▶ TASK ITEM
In the records below, find the line that contains "(** The callbacks" and the line that contains "(** A comment". Set down exactly those lines and every line between them, and nothing more.

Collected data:
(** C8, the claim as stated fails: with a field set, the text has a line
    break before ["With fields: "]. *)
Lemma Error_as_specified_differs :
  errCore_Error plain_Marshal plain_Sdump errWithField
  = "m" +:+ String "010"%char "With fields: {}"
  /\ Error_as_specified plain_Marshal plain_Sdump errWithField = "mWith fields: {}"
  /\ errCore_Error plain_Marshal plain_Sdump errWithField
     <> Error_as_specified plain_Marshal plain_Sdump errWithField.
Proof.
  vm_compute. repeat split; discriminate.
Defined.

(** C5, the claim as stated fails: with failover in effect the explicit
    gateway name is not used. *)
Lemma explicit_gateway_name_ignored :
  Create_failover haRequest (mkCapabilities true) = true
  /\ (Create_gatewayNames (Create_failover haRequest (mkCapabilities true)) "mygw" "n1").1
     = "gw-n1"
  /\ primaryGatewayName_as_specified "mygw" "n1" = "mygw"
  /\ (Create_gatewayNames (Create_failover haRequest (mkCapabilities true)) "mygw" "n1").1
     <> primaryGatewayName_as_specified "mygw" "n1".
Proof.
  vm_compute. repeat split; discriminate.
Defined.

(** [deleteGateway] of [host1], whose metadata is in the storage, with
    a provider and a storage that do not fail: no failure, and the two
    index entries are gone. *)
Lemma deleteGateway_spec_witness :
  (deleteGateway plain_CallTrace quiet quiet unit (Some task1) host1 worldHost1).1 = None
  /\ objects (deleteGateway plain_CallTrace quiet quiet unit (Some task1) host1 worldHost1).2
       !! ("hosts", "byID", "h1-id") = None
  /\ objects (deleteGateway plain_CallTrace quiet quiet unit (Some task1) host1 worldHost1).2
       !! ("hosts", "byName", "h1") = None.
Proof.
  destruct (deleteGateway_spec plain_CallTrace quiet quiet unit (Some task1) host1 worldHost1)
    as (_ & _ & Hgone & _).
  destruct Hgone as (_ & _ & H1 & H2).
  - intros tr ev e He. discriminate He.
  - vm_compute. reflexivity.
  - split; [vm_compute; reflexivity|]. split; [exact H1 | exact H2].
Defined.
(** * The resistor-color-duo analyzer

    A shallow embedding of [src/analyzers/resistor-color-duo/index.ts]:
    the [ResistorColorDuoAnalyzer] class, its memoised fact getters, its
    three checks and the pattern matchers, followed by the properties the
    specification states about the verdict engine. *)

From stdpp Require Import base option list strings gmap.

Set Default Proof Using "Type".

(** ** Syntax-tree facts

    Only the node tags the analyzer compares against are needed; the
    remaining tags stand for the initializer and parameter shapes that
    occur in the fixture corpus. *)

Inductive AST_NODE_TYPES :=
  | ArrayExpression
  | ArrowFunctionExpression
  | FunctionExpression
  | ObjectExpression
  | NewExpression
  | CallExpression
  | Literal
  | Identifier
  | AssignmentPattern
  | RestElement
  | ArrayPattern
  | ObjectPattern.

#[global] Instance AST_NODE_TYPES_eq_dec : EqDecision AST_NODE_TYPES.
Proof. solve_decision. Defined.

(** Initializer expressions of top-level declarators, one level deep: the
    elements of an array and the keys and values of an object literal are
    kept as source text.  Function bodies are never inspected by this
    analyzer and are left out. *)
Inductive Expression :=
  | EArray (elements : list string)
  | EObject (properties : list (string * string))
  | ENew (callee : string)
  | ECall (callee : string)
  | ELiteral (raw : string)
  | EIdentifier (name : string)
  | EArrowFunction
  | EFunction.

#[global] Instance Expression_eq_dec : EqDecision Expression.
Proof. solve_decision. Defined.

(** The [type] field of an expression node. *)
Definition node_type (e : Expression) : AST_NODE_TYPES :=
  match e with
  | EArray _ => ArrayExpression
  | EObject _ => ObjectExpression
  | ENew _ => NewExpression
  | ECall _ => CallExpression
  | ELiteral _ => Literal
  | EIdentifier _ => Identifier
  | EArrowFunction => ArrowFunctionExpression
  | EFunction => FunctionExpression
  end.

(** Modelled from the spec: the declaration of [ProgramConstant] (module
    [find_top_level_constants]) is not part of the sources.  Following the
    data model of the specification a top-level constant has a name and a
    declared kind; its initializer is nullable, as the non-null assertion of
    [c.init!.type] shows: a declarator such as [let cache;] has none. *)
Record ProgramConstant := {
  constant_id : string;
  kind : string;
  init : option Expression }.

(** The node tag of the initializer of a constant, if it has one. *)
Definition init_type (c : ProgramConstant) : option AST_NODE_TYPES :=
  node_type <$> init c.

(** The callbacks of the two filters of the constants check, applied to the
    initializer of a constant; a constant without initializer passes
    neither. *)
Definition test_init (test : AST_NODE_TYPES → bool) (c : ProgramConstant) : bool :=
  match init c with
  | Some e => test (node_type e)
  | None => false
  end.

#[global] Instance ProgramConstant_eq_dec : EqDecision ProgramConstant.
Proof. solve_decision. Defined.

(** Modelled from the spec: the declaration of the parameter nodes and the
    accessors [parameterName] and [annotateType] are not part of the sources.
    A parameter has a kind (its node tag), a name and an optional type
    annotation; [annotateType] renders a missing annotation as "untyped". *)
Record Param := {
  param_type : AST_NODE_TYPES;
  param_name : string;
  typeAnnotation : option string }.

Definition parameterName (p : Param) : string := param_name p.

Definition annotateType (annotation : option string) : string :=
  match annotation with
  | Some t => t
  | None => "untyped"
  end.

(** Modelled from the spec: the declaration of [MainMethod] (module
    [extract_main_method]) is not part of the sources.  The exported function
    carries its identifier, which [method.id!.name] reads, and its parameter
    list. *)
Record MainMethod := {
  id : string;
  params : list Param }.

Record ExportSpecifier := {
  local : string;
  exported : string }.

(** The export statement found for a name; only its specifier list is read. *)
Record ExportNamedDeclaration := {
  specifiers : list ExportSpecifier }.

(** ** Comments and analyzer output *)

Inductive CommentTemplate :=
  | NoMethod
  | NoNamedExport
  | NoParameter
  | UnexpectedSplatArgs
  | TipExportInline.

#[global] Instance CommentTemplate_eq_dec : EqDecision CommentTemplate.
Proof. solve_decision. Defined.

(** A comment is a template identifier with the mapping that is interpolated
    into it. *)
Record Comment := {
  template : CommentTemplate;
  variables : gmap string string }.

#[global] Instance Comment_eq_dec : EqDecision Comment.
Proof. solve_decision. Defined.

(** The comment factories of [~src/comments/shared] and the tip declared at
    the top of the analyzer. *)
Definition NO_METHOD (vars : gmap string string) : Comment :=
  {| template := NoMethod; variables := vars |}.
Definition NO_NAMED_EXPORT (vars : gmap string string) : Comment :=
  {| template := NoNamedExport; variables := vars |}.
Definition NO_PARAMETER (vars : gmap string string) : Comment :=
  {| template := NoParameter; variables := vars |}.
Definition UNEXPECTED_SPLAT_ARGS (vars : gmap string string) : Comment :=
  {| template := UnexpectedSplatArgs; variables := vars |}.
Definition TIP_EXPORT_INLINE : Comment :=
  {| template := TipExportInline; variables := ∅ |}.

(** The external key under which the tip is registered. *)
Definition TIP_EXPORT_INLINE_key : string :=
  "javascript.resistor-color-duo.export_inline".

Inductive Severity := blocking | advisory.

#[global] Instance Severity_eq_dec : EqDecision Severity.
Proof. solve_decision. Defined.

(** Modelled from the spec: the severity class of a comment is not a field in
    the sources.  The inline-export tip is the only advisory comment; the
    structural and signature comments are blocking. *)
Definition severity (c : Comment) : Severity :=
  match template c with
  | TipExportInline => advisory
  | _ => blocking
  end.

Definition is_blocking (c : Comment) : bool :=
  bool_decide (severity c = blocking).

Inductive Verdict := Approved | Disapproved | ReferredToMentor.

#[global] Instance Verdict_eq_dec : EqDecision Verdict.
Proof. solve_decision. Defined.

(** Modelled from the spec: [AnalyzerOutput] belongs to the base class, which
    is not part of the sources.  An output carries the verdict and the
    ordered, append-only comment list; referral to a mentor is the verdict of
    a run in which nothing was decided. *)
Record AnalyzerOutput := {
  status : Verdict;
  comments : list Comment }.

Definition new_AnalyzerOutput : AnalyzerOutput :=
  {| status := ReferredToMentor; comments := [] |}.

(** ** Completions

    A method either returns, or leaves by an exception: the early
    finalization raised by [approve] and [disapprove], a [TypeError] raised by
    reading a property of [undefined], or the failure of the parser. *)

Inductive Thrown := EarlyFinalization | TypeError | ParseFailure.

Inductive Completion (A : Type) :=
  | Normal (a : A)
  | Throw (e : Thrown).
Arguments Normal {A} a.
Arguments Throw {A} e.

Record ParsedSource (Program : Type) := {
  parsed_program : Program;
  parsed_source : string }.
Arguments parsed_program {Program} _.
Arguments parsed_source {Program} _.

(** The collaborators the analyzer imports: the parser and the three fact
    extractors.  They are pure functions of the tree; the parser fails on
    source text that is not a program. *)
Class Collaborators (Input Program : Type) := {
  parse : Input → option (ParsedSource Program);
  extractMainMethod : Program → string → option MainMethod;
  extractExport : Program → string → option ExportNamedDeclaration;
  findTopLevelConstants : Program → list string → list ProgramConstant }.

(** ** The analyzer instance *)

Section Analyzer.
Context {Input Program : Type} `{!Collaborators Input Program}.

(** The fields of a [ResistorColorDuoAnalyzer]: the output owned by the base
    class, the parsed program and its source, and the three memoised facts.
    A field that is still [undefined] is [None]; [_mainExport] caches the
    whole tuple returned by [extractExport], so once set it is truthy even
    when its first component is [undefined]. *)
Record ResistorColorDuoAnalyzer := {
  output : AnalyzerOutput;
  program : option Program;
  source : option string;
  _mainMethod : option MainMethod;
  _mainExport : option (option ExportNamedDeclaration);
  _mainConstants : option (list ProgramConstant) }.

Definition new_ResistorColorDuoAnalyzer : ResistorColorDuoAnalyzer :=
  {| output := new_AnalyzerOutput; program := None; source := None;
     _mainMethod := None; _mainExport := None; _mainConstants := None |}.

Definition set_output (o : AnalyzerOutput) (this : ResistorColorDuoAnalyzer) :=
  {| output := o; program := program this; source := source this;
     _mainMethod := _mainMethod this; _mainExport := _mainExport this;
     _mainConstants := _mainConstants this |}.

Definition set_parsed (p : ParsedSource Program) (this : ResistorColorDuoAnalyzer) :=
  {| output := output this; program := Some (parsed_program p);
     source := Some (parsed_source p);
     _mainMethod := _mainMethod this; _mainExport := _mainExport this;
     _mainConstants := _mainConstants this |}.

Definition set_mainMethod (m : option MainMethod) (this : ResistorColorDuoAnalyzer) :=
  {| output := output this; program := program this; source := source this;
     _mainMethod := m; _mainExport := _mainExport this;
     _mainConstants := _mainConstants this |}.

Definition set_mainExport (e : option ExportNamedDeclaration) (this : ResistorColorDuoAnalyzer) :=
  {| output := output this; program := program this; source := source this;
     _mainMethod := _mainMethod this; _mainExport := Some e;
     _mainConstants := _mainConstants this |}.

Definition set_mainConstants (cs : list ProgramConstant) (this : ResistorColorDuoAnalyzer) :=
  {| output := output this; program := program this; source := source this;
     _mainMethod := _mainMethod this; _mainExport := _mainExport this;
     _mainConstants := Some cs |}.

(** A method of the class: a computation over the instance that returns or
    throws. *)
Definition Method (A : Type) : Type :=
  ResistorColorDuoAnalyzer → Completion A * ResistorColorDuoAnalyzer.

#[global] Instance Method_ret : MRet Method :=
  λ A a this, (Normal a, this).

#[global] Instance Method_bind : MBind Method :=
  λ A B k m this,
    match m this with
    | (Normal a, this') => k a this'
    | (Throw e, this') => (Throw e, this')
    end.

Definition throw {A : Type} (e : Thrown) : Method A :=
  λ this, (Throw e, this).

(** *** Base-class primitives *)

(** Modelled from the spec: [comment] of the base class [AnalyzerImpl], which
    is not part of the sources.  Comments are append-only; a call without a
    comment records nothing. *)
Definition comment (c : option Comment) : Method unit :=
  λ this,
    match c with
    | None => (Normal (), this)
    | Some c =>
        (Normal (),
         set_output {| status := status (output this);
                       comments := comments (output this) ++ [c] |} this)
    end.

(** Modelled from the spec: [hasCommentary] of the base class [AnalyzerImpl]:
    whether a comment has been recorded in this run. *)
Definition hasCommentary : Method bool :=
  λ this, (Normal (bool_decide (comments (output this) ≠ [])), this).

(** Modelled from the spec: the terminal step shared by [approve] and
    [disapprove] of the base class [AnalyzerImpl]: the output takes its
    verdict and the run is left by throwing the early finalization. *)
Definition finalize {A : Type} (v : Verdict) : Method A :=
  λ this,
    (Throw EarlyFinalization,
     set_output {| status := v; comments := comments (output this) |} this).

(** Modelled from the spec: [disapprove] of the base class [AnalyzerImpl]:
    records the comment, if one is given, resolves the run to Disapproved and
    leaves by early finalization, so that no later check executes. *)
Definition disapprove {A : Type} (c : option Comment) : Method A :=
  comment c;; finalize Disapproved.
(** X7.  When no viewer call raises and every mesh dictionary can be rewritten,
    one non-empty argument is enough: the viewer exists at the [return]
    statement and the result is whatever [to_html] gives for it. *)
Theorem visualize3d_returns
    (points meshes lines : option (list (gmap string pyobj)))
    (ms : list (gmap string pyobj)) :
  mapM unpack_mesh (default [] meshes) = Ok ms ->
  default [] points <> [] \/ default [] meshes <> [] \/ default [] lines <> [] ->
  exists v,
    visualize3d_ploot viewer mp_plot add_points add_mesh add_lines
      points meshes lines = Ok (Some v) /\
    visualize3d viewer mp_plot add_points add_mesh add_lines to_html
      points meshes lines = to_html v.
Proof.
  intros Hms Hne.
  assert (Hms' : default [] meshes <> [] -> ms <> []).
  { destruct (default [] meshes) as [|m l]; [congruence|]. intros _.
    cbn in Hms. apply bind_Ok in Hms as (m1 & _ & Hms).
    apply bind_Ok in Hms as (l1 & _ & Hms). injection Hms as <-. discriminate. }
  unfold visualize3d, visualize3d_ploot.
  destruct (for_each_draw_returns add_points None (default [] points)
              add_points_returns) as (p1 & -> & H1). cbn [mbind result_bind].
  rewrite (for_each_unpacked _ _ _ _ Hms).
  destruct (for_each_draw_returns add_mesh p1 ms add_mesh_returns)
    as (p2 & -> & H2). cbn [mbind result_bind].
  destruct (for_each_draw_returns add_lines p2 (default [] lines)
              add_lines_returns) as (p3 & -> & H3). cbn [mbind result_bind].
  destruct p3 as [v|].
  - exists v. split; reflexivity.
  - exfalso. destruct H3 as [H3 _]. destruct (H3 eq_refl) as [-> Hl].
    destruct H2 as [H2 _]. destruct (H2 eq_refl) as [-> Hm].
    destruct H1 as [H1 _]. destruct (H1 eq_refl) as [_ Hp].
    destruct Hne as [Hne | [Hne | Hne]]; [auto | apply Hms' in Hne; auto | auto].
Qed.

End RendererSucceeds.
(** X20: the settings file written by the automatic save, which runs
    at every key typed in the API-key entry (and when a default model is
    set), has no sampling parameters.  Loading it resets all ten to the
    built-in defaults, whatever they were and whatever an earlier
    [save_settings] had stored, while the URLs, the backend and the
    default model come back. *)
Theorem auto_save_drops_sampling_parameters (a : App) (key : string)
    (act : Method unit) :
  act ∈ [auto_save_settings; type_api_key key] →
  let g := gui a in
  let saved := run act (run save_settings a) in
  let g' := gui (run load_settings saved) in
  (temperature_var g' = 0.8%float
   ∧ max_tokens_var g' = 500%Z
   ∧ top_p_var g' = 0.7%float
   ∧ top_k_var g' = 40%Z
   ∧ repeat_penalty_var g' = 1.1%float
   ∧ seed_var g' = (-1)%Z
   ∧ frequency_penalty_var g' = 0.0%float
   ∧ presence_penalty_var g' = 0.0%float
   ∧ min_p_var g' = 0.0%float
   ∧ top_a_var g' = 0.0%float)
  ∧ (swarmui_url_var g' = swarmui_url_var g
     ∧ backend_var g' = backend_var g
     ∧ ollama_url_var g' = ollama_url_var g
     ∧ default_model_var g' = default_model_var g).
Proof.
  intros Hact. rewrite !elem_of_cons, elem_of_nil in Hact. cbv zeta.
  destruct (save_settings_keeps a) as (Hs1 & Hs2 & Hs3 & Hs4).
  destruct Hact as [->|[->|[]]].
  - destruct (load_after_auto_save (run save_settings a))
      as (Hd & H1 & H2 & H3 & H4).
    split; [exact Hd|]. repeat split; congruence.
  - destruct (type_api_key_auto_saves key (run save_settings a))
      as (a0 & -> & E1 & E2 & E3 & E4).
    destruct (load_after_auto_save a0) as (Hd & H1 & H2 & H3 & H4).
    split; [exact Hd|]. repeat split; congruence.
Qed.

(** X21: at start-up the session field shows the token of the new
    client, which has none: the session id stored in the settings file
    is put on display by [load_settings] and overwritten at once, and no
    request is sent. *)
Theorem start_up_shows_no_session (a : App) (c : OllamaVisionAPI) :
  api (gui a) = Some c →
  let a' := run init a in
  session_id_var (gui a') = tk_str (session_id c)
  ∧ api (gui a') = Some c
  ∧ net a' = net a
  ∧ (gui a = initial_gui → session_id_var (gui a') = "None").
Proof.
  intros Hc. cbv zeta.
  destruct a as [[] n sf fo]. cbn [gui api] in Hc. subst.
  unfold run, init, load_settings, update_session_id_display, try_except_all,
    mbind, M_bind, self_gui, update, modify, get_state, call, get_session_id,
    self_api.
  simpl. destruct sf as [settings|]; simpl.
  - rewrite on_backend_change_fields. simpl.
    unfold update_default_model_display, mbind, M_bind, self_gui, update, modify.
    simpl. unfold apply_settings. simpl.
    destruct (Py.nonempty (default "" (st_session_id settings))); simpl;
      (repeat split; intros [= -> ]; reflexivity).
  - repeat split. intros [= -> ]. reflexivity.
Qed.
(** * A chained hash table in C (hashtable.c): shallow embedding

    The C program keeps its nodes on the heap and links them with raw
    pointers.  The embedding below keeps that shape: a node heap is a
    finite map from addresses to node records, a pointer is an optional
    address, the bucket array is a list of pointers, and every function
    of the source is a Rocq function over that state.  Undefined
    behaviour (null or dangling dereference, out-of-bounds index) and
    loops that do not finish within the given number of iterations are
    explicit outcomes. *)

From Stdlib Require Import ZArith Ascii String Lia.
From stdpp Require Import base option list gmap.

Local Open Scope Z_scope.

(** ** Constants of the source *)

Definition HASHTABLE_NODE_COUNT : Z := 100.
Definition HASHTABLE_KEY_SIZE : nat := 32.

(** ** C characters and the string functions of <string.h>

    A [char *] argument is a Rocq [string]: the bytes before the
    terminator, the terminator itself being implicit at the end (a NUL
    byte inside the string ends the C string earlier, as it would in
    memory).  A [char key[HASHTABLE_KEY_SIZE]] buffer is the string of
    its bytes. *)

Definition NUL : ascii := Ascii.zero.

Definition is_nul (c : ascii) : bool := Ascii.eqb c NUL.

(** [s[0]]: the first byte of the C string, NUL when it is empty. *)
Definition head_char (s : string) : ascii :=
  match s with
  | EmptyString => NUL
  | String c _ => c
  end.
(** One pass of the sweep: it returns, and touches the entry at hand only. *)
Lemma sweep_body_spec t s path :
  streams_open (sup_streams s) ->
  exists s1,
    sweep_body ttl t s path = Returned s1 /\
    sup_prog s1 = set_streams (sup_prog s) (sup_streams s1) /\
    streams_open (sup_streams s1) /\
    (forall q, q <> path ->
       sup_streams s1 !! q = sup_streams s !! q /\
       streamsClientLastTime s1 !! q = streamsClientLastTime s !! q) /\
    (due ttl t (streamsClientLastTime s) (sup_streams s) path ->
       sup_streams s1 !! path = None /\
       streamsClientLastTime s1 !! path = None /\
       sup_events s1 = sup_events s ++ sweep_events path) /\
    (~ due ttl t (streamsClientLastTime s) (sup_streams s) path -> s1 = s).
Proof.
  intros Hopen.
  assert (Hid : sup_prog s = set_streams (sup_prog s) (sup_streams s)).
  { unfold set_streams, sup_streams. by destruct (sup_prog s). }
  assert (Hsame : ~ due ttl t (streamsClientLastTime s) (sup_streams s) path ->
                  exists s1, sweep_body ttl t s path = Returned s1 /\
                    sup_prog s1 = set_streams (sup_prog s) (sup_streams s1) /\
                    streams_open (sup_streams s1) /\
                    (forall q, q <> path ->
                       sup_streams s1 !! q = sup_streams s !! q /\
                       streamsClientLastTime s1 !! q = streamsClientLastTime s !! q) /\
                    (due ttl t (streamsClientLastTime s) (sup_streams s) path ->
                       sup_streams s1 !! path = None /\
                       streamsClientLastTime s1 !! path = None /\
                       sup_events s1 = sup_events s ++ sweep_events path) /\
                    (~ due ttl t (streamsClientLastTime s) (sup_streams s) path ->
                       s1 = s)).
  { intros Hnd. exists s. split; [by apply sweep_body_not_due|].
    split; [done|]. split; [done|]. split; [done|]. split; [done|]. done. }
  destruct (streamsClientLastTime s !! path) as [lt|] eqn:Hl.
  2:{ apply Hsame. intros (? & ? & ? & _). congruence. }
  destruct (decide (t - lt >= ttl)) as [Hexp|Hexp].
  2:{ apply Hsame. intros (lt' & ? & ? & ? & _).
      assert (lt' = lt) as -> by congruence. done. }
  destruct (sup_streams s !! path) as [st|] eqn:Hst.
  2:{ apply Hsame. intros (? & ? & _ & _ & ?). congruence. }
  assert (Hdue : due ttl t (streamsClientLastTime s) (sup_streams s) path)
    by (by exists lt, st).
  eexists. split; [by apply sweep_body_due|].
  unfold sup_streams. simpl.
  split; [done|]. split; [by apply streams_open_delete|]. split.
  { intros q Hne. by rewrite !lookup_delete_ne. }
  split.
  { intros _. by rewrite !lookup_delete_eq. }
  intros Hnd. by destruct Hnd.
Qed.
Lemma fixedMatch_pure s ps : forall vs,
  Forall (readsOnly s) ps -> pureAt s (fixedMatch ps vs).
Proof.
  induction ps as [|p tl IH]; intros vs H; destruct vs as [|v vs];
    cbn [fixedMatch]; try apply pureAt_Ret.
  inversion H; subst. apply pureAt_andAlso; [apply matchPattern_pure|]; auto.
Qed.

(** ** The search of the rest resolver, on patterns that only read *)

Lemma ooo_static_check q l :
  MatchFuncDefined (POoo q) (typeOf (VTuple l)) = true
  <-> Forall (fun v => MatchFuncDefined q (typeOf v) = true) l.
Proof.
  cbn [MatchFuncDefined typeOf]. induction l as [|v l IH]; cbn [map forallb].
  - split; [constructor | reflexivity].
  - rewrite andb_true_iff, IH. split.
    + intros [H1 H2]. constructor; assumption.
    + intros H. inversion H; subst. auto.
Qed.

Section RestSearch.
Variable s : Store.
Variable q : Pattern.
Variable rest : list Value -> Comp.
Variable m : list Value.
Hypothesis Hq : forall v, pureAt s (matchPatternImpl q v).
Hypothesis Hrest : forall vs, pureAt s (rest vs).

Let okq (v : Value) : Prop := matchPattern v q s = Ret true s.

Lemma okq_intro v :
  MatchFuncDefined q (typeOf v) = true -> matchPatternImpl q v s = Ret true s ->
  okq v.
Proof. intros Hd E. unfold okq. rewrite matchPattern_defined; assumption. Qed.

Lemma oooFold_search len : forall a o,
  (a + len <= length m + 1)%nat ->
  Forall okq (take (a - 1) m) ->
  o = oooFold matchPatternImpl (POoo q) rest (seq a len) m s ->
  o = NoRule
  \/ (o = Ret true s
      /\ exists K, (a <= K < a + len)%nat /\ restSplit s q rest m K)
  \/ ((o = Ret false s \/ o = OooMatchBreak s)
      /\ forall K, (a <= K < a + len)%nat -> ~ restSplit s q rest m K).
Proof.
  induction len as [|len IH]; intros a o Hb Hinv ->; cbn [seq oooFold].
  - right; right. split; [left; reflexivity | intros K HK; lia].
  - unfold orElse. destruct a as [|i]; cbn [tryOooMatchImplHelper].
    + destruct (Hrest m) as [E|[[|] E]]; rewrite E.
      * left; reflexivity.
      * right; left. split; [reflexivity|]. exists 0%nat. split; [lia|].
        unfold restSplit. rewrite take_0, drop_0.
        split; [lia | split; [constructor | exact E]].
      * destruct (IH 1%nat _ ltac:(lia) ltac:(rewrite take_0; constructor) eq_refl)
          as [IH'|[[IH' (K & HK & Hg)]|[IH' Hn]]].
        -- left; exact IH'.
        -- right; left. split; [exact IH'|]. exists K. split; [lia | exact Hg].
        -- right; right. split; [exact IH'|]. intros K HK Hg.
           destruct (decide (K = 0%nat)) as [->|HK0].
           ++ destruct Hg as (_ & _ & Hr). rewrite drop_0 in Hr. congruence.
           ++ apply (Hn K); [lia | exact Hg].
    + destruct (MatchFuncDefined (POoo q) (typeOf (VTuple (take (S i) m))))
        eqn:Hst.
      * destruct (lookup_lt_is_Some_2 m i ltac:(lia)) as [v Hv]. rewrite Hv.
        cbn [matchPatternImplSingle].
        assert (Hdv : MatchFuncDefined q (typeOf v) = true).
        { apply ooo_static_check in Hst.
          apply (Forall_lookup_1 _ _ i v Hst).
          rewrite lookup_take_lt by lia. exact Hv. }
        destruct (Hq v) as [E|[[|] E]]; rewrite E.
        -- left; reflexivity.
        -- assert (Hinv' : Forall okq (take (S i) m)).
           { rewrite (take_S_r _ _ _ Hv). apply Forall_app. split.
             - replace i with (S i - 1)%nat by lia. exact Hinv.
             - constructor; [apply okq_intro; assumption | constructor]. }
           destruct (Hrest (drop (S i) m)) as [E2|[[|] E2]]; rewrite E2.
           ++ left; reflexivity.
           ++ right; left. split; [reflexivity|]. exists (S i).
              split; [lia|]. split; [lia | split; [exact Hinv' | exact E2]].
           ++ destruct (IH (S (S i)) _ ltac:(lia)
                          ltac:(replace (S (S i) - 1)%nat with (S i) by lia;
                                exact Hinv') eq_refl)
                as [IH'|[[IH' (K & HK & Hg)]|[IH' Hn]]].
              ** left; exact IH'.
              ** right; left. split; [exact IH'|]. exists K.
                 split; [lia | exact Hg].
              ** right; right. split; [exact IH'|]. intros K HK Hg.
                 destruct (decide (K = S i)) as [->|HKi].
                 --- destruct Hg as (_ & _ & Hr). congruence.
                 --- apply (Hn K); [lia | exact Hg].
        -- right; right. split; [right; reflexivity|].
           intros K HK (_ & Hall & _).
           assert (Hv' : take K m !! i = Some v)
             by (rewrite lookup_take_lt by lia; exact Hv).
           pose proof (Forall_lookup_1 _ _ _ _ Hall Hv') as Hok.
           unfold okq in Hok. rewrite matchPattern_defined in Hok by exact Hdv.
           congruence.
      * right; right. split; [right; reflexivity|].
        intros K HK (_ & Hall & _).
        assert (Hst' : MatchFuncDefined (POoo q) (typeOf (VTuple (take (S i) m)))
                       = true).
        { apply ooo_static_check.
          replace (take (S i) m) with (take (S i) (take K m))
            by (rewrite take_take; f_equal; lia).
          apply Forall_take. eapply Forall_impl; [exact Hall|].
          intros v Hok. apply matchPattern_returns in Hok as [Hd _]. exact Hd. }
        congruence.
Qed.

▶ OUTPUT OF THE TASK
(** The callbacks of the two filters of the constants check, applied to the
    initializer of a constant; a constant without initializer passes
    neither. *)
Definition test_init (test : AST_NODE_TYPES → bool) (c : ProgramConstant) : bool :=
  match init c with
  | Some e => test (node_type e)
  | None => false
  end.

#[global] Instance ProgramConstant_eq_dec : EqDecision ProgramConstant.
Proof. solve_decision. Defined.

(** Modelled from the spec: the declaration of the parameter nodes and the
    accessors [parameterName] and [annotateType] are not part of the sources.
    A parameter has a kind (its node tag), a name and an optional type
    annotation; [annotateType] renders a missing annotation as "untyped". *)
Record Param := {
  param_type : AST_NODE_TYPES;
  param_name : string;
  typeAnnotation : option string }.

Definition parameterName (p : Param) : string := param_name p.

Definition annotateType (annotation : option string) : string :=
  match annotation with
  | Some t => t
  | None => "untyped"
  end.

(** Modelled from the spec: the declaration of [MainMethod] (module
    [extract_main_method]) is not part of the sources.  The exported function
    carries its identifier, which [method.id!.name] reads, and its parameter
    list. *)
Record MainMethod := {
  id : string;
  params : list Param }.

Record ExportSpecifier := {
  local : string;
  exported : string }.

(** The export statement found for a name; only its specifier list is read. *)
Record ExportNamedDeclaration := {
  specifiers : list ExportSpecifier }.

(** ** Comments and analyzer output *)

Inductive CommentTemplate :=
  | NoMethod
  | NoNamedExport
  | NoParameter
  | UnexpectedSplatArgs
  | TipExportInline.

#[global] Instance CommentTemplate_eq_dec : EqDecision CommentTemplate.
Proof. solve_decision. Defined.

(** A comment is a template identifier with the mapping that is interpolated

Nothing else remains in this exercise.